Sasser L B, Miller R A, Kalkwarf D R, Cushing J A, Dacre J C
Pacific Northwest Laboratory, Richland, WA 99352-0999, USA.
J Appl Toxicol. 1996 Jan-Feb;16(1):5-13. doi: 10.1002/(SICI)1099-1263(199601)16:1<5::AID-JAT295>3.0.CO;2-W.
Occupational exposure criteria have not been established for sulfur mustard (bis(2-chlorethyl) sulfide), a strong alkylating agent with known mutagenic properties. Seventy-two Sprague-Dawley rats of each sex, 6-7 weeks old, were divided into six groups (12 of each sex per group) and gavaged with 0, 0.003, 0.01, 0.03, 0.1 or 0.3 mg kg-1 sulfur mustard in sesame oil for 5 days a week for 13 weeks. No dose-related mortality was observed. A significant decrease (P > 0.05) in body weight was observed in both sexes of rats only in the 0.3 mg kg-1 group. Hematological evaluations and clinical chemistry measurements found non consistent treatment-related effects at the doses studied. The only treatment-related lesion associated with gavage exposure upon histopathological evaluation was epithelial hyperplasia of the forestomach of both sexes at 0.3 mg kg-1 and of males at 0.1 mg kg-1. The hyperplastic change was minimal and characterized by cellular disorganization of the basilar layer, apparent increase in mitotic activity of the basilar epithelial cells and thickening of the epithelial layer due to the apparent increase in cellularity.
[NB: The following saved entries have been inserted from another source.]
(** X20. Every execution runs with the arguments of the call that started
    it: in every reachable state, each execution has a call that awaits it
    and whose arguments are the ones the execution was started with, and
    its key is the key of these arguments.  The arguments of the calls that
    joined it later are not used. *)
Theorem execution_started_by_call (s : state) (e : nat) (x : execution) :
  reachable getKey s ->
  executions s !! e = Some x ->
  getKey (ex_args x) = Ok (ex_key x)
  /\ exists c cl,
      calls s !! c = Some cl
      /\ call_awaits cl = Some e
      /\ call_args cl = ex_args x.
Proof.
  intros [Hst _]%reachable_started_failed Hx. by apply Hst.
Qed.

(** X21. No call is left waiting: in every reachable state, a call that has
    not resumed awaits an execution that exists, under the call's own key,
    and can always be brought to its end: when that execution settles with
    an outcome and its [finally] callback runs, the call resumes with that
    outcome, whatever else is in flight. *)
Theorem pending_call_resumes (s : state) (c : nat) (cl : call) :
  reachable getKey s ->
  calls s !! c = Some cl ->
  call_result cl = None ->
  exists e x,
    call_awaits cl = Some e
    /\ executions s !! e = Some x
    /\ getKey (call_args cl) = Ok (ex_key x)
    /\ forall o,
        ex_phase x = Running \/ ex_phase x = Settled o
          \/ ex_phase x = Finalized o ->
        exists s',
          run s (match ex_phase x with
                 | Running => [LSettle e o; LFinalize e; LResume c]
                 | Settled _ => [LFinalize e; LResume c]
                 | Finalized _ => [LResume c]
                 end)
          = Some s'
          /\ calls s' !! c
             = Some {| call_args := call_args cl; call_awaits := Some e;
                       call_result := Some o |}.
Proof.
  intros Hreach Hcl Hres. exact (reachable_await_delivers getKey s Hreach c cl Hcl Hres).
Qed.

End CoalescerProgress.

(** ** The theorems on examples *)

Lemma wf_world_init : wf_world init_world.
Proof. intros k l. simpl. by rewrite lookup_empty. Qed.

Lemma generateReport_coalesced_witness :
  exists s,
    Coalescer.run (uncurry4 (getInputHash example_digest)) Coalescer.init
      example_calls = Some s
    /\ length (Coalescer.executions s) = 2
    /\ Coalescer.call_result <$> Coalescer.calls s !! 0 = Some (Some (Ok 0))
    /\ Coalescer.call_result <$> Coalescer.calls s !! 1 = Some (Some (Ok 0))
    /\ Coalescer.at_most_one_in_flight s
    /\ Coalescer.calls_share_outcome
         (uncurry4 (getInputHash example_digest)) s
    /\ Coalescer.await_delivers (uncurry4 (getInputHash example_digest)) s.
Proof.
  eexists. split; [vm_compute; reflexivity|]. split; [reflexivity|].
  split; [reflexivity|]. split; [reflexivity|].
  refine (let H := generateReport_coalesced example_digest _ _ in
          conj (proj1 H)
            (conj (proj1 (proj2 H)) (proj2 (proj2 (proj2 (proj2 H)))))).
  exists example_calls. vm_compute. reflexivity.
Defined.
The estimated no-observed-effect level (NOEL) for sulfur mustard in this 90-day study was 0.1 mg kg-1 day-1 when administered orally.
硫芥(双(2-氯乙基)硫化物)是一种具有已知诱变特性的强烷基化剂,目前尚未制定职业接触标准。选用72只6-7周龄的Sprague-Dawley大鼠,雌雄各半,分为六组(每组雌雄各12只),每周5天,连续13周,分别用0、0.003、0.01、0.03、0.1或0.3mg/kg-1的硫芥芝麻油溶液灌胃。未观察到与剂量相关的死亡率。仅在0.3mg/kg-1组的雌雄大鼠中观察到体重显著下降(P>0.05)。血液学评估和临床化学测量结果显示,在所研究的剂量下,与治疗相关的效应并不一致。在组织病理学评估中,与灌胃暴露相关的唯一治疗相关病变是0.3mg/kg-1组雌雄大鼠及0.1mg/kg-1组雄性大鼠的前胃上皮增生。增生变化轻微,其特征为基底层细胞排列紊乱、基底上皮细胞有丝分裂活性明显增加以及由于细胞数量明显增加导致上皮层增厚。在这项为期90天的研究中,口服硫芥的估计未观察到效应水平(NOEL)为0.1mg/kg-1/天。